The construction business is not always one for subtlety.
When you’re building something huge – say a factory – brute force can seem like an effective way to power through the complexities of workforce coordination, materials management and other hurdles. And sometimes it works… but at a cost.
A big one, as it turns out. In fact, researchers have estimated that anywhere from 25 to 50 percent of construction resources are wasted on each project. Those resources range from tangible materials to abstracts like labor and morale.
Lean construction philosophy is focused on closing that gap. It challenges the notion that speed and quality are disparate ideas. It is the belief that you can reduce waste and increase productivity, safety performance and project value through advance planning, strategic thinking, proactive management, communication and artful leadership.
How Does It Work?
Traditional Lean production is rooted in a few key ideals, the first being waste reduction. Waste comes from missed gaps in a chain. That can manifest in workers waiting around, excess materials, excessive handling of materials, underutilized talent, defects, and more. Essentially, all of these problems can be boiled down to someone not knowing exactly how or what they’re supposed to do.
In Lean construction, every worker is considered indispensable: if they fail, the entire chain fails. As a result, Lean construction requires clearly delineated responsibilities. Those responsibilities require long-term, strategic planning.
Most people are aware that the Toyota Company was one of the pioneers of Lean production. Early lean construction theorists took the Toyota Production System and re-purposed it focusing on efficient transformation of inputs to outputs, smooth flow of resources and maximizing the creation of value for the end customer.
There are several “tools” used in lean construction today including: the “Last Planner” system, BIM, Virtual Reality, 4D modeling, partnering sessions, team charters, certified facilitators and more.
How Can It Help?
To put the effects in perspective, GM tried lean production once in their experimental “NUMMI” plant. The facility produced record quality for GM, with as few defects per 100 cars as Toyota’s best facilities. A This American Life episode documents its happy employees, improved morale and cost savings.
While car production is obviously different, the same benefits apply to construction. Highly trained employees with clear responsibilities will feel valued, and work better, faster and safer. Managers who have clear instructions and deadlines will order materials on time and build things to spec. Teams with a clear vision of what needs to be accomplished, an understanding of roles and responsibilities, a focus on timelines, and effective communication systems will deliver high quality/high value projects to the end client.

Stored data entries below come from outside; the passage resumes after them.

(** One round of [free_chain]. *)
Lemma free_chain_round n i k ps d :
  v_desc (vd k) i = d -> free_desc i k = Ret () (set_ps ps (set_vd (freed i (vd k)) k)) ->
  free_chain_loop (S n) i k =
  (if truthy (Z.land (d_flags d) VRING_DESC_F_NEXT) then free_chain_loop n (d_next d) else mret ())
    (set_ps ps (set_vd (freed i (vd k)) k)).
Proof. intros Hd Hf. cbn [free_chain_loop]. kpure. kpure. rewrite Hd. by erewrite bind_eq by exact Hf. Qed.

Lemma free_chain_frees th r k :
  v_desc (vd k) (r_i0 r) = mkvirtq_desc (DmaOp (r_i0 r)) 16 1 (r_i1 r) ->
  v_desc (vd k) (r_i1 r) = mkvirtq_desc (DmaData (th_b th)) BSIZE (if th_w th then 1 else 3) (r_i2 r) ->
  v_desc (vd k) (r_i2 r) = mkvirtq_desc (DmaStatus (r_i0 r)) 1 2 0 -> NoDup (r_descs r) ->
  (forall i, i ∈ r_descs r -> i < NUM /\ v_free (vd k) i = 0) -> no_proc_lock k ->
  exists ps', free_chain (r_i0 r) k = Ret () (set_ps ps' (set_vd (freed_all (r_descs r) (vd k)) k)) /\ woke ChanDiskFree (k_ps k) ps'.
Proof.
  intros d0 d1 d2 Hnd Hf Hlk. unfold free_chain.
  assert (r_i0 r <> r_i1 r /\ r_i0 r <> r_i2 r /\ r_i1 r <> r_i2 r) as (H1 & H2 & H3).
  { apply NoDup_cons in Hnd as [N1 [N2 _]%NoDup_cons]. split_and!; intros E; rewrite E in *; set_solver. }
  destruct (free_desc_spec (r_i0 r) k) as (ps1 & R1 & W1); [apply Hf; set_solver..|done|].
  destruct (free_desc_spec (r_i1 r) (set_ps ps1 (set_vd (freed (r_i0 r) (vd k)) k))) as (ps2 & R2 & W2);
    [apply Hf; set_solver|simpl; rewrite fn_lookup_insert_ne by done; apply Hf; set_solver|done|].
  destruct (free_desc_spec (r_i2 r) (set_ps ps2 (set_vd (freed (r_i1 r) (freed (r_i0 r) (vd k))) k))) as (ps3 & R3 & W3);
    [apply Hf; set_solver|simpl; rewrite !fn_lookup_insert_ne by done; apply Hf; set_solver|done|].
  exists ps3. split; [|eapply woke_trans; [|exact W3]; etrans; [apply W1|apply W2]].
  change (S (Z.to_nat NUM)) with 9%nat. rewrite (free_chain_round _ _ _ _ _ d0 R1).
  change (truthy (Z.land _ VRING_DESC_F_NEXT)) with true. cbv iota. cbn [d_next].
  erewrite free_chain_round; [|simpl; rewrite fn_lookup_insert_ne by done; exact d1|exact R2]. cbn [d_flags d_next].
  replace (truthy (Z.land (if th_w th then 1 else 3) VRING_DESC_F_NEXT)) with true by (by destruct (th_w th)). cbv iota.
  erewrite free_chain_round; [|simpl; rewrite !fn_lookup_insert_ne by done; exact d2|exact R3]. done.
Qed.

Definition finished (r : req) (v : vdisk) : vdisk := freed_all (r_descs r) (set_v_info_b (r_i0 r) None v).

Lemma rw_finish_spec th r k :
  chain_ok th r k -> NoDup (r_descs r) -> (forall i, i ∈ r_descs r -> i < NUM /\ v_free (vd k) i = 0) -> k_held k = [DiskLock] ->
  exists ps', rw_finish (r_descs r) k = Ret () (set_held [] (set_ps ps' (set_vd (finished r (vd k)) k))) /\
    woke ChanDiskFree (k_ps k) ps'.
Proof.
  intros [d0 d1 d2 _ _] Hnd Hf Hh. unfold rw_finish. kpure. cbn [nth r_descs].
  destruct (free_chain_frees th r (set_vd (set_v_info_b (r_i0 r) None (vd k)) k) d0 d1 d2 Hnd Hf) as (ps' & Hrun & Hw).
  { intros i. simpl. rewrite Hh. set_solver. }
  erewrite bind_eq by exact Hrun. exists ps'. split; [|done]. apply release_eq; [done|apply not_elem_of_nil].
Qed.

For your company, this translates to an improved bottom line. The sooner your new facility is up and running, the sooner it can produce high quality product. The sooner product gets to market, the sooner profits are generated.
How Do You Implement It?
Lean is a mindset. Everyone on a project, from Leadership to Project Managers to Trade Partners, must buy in and accept this mindset in order for Lean to be successful. This is often the most challenging part of implementing Lean practices, as the decision to commit to Lean brings changes in the way we operate. Change is never easy, even the type of change that reaps significant benefits. It is not enough for Leadership to distribute a memo stating the decision to transition to Lean practices, followed by a 10-step process with various deadlines. For Lean to be successful, it must become second nature. It must drive discretionary actions. It must become the culture.
Creating a Lean culture starts with leadership. The Executive Team should take every opportunity to reinforce the importance of Lean, highlighting its benefits to not only the organization, but to each employee as well. One of the beauties of Lean is that it not only generates time and cost savings for the company, but it also makes every employee’s daily routine more efficient. Your people are happier. For it to truly become the culture, emphasize the benefits to your people first.

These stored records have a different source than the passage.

(* ===== verification/VirtioProps.v ===== *)
(** * The disk driver serves its callers

    Every reachable state of the machine of [VirtioInv] satisfies the
    invariant, with each suspended process in one of the two loops of
    [virtio_disk_rw] that sleep. *)

From S2P Require Import Prelude Riscv Monad State Kstring Printf Kalloc Vm Proc ProcInv Umem Sleeplock Bio BioInv Virtio VirtioInv VirtioSteps.
#[local] Open Scope Z_scope.

#[local] Opaque acquire release wakeup.

(** ** Sleeping and waking up *)

Lemma asleep_proc_at p c k q :
  ps_proc (k_ps (switch_out (asleep p c k))) q =
  if decide (q = p) then set_state SLEEPING (set_chan c (ps_proc (k_ps k) p)) else ps_proc (k_ps k) q.
Proof.
  change (ps_proc (ps_upd p (set_state SLEEPING) (ps_upd p (set_chan c) (k_ps k))) q =
    if decide (q = p) then set_state SLEEPING (set_chan c (ps_proc (k_ps k) p)) else ps_proc (k_ps k) q).
  case_decide as E; [subst; by rewrite !ps_proc_upd_eq|by rewrite !ps_proc_upd_ne].
Qed.

(** The process goes to sleep waiting for its request, or for descriptors. *)
Lemma vinv_asleep C A U P T k p c th :
  vinv C A U P T k -> T p = Some th ->
  (forall r, r ∈ C -> r_p r = p -> c = ChanBuf (th_b th) /\ r_i0 r ∉ P) ->
  (p ∉ map r_p C -> c = ChanDiskFree /\ C <> []) ->
  vinv C A U P T (switch_out (asleep p c k)).
Proof.
  intros [N R F Pm Av Us Np Rq Th Wt Sp] HT Hc1 Hc2. split; try done.
  - intros r Hr. destruct (Rq r Hr) as (th' & HT' & [[d0 d1 d2 op ib] Hd Hm Hs Hz]). exists th'. split; [done|].
    split; try done. rewrite asleep_proc_at. destruct (decide (r_p r = p)) as [E|E]; [|exact Hz].
    intros _. destruct (Hc1 r Hr E) as [-> ?]. split; [|done]. simpl. congruence.
  - intros q th' HT'. by apply (thr_ok_fs _ _ k); [apply Th|].
  - intros q th' HT' Hq. rewrite asleep_proc_at. case_decide as E; [|by apply (Wt q th')]. subst q. intros _. by apply Hc2.
Qed.

Lemma vinv_wakes C A U P T k p : vinv C A U P T k -> vinv C A U P T (resumed p DiskLock (switch_in p k)).
Proof.
  intros I. apply (vinv_frame _ _ _ _ _ _ _ I). split; try done; [apply v_agree_refl|].
  intros q th _. change (k_ps (resumed p DiskLock (switch_in p k))) with
    (ps_upd p (set_chan NoChan) (ps_set_cur (Some p) (ps_upd p (set_state RUNNING) (k_ps k)))).
  destruct (decide (q = p)) as [-> |Hq].
  - rewrite ps_proc_upd_eq. simpl. by rewrite fn_lookup_insert.
  - rewrite ps_proc_upd_ne by done. simpl. by rewrite fn_lookup_insert_ne.
Qed.

Lemma resumed_running p k :
  k_held (resumed p DiskLock (switch_in p k)) = [DiskLock] /\ ps_cur (k_ps (resumed p DiskLock (switch_in p k))) = Some p /\
  p_state (ps_proc (k_ps (resumed p DiskLock (switch_in p k))) p) = RUNNING.
Proof. split; [done|]. split; [done|]. simpl. by rewrite !fn_lookup_insert. Qed.

(** How a process goes on that sleeps in the first, or in the second loop of
    [virtio_disk_rw]. *)
Section conts.
Context {W : Wakeups}.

Your people are on board. Next, identify Lean Champions within your organization. These are the individuals responsible for executing Leadership’s vision of Lean. They are typically Project Managers at each site who ensure that Lean is continuously emphasized and its practices are always followed. They establish metrics that measure Lean activity and they ensure that all site workers are aligned and accountable to these metrics. They are the “boots on the ground”, and they are critical to any level of sustained success.
Next, implement a reward system. Create a friendly competition between sites that rewards the team with most Lean practices implemented, or most dollars or time saved. Consider team-building activities as rewards, such as off-site events or group dinners. These will reinforce the strong culture that Lean has already established.
Finally, listen. Listen to your trade partners. Learn their abilities, workflows and methods. Make sure they are aligned with the Lean strategy, and reassure them that they are as critical to the strategy as everyone else. Listen to your employees. Allow them the opportunity to suggest their own Lean practices. This creates a sense of ownership and accountability. Toyota regularly takes suggestions from their line workers on how to speed things up or assemble products more effectively. When you’re finished listening, how you respond and what actions you take based on the feedback received is very important. Remember, effective communication is the essence of lean production.
Reinforce. Reward. Listen. Respond. These are the ongoing actions that create a sustainable, successful Lean culture. Commit yourself to the mindset of Lean, and enjoy the benefits.